Task prompt – From the data below, please reproduce exactly everything from the line that contains "x ∈ (match tok with" down to the line that contains "- split; [by intros ?%elem_of_nil|]. by intros (t & [= <-]", with both ends included.

Extracted material –
Content starts

(** X4. The configuration does not depend on the API keys of the
    providers: with other keys, or with none, the same configuration is
    built. A key reaches the agent through the environment only. *)
Theorem configuration_holds_no_api_key (H : Host) (f : LLMProvider → option string)
    (providers : list LLMProvider) :
  Config.opencodeConfig H (map (λ p, with_apiKey (f p) p) providers)
  = Config.opencodeConfig H providers.
Proof.
  assert (Config.defaultModelRef H (map (λ p, with_apiKey (f p) p) providers)
          = Config.defaultModelRef H providers) as Hd.
  { unfold Config.defaultModelRef, JS.find.
    rewrite (find_map_same p_isDefault (λ p, with_apiKey (f p) p)) by done.
    by destruct (List.find p_isDefault providers). }
  unfold Config.opencodeConfig. rewrite Hd.
  destruct providers as [|p ps]; [done|].
  change (map _ (p :: ps)) with (map (λ p, with_apiKey (f p) p) (p :: ps)).
  cbn [map]. change (with_apiKey (f p) p :: map (λ p0, with_apiKey (f p0) p0) ps)
    with (map (λ p0, with_apiKey (f p0) p0) (p :: ps)).
  by rewrite foldl_addProvider_with_apiKey.
Qed.

Lemma agent_env_token (tok : option string) (x : string) :
  x ∈ (match tok with
       | Some (String c t) => ["GITHUB_TOKEN=" +:+ String c t; "GH_TOKEN=" +:+ String c t]
       | _ => []
       end : list string) ↔
  ∃ t, tok = Some t ∧ t ≠ "" ∧ (x = "GITHUB_TOKEN=" +:+ t ∨ x = "GH_TOKEN=" +:+ t).
Proof.
  destruct tok as [[|c t]|].
  - split; [by intros ?%elem_of_nil|]. by intros (t & [= <-] & Ht & _).
  - split.
    + intros Hx. exists (String c t). split; [done|]. split; [done|].
      apply elem_of_cons in Hx as [->|Hx]; [by left|].
      apply elem_of_cons in Hx as [->|Hx]; [by right|]. by apply elem_of_nil in Hx.
    + intros (t' & [= <-] & _ & [-> | ->]); [by left|]. right. by left.
  - split; [by intros ?%elem_of_nil|]. by intros (t & [=] & _).
Qed.

Lemma agent_env_providers (providers : list LLMProvider) x :
  x ∈ flat_map (λ p,
         match apiKey p, envVarName p with
         | Some (String c k), Some (String d n) => [String d n +:+ "=" +:+ String c k]
         | _, _ => []
         end) providers ↔
  ∃ p n k, p ∈ providers ∧ envVarName p = Some n ∧ apiKey p = Some k
           ∧ n ≠ "" ∧ k ≠ "" ∧ x = n +:+ "=" +:+ k.
Proof.
  rewrite list_elem_of_In, in_flat_map. split.
  - intros (p & Hp & Hx). exists p.
    destruct (apiKey p) as [[|c k]|] eqn:Ek; try done.
    destruct (envVarName p) as [[|d n]|] eqn:En; try done.
    destruct Hx as [<-|[]]. exists (String d n), (String c k).
    split_and!; try done. by apply list_elem_of_In.
  - intros (p & n & k & Hp & En & Ek & Hn & Hk & ->). exists p.
    split; [by apply list_elem_of_In|]. rewrite Ek, En.
    destruct k as [|c k]; [done|]. destruct n as [|d n]; [done|]. by left.
Qed.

Content ends

Solution to this task –
  x ∈ (match tok with
       | Some (String c t) => ["GITHUB_TOKEN=" +:+ String c t; "GH_TOKEN=" +:+ String c t]
       | _ => []
       end : list string) ↔
  ∃ t, tok = Some t ∧ t ≠ "" ∧ (x = "GITHUB_TOKEN=" +:+ t ∨ x = "GH_TOKEN=" +:+ t).
Proof.
  destruct tok as [[|c t]|].
  - split; [by intros ?%elem_of_nil|]. by intros (t & [= <-] & Ht & _).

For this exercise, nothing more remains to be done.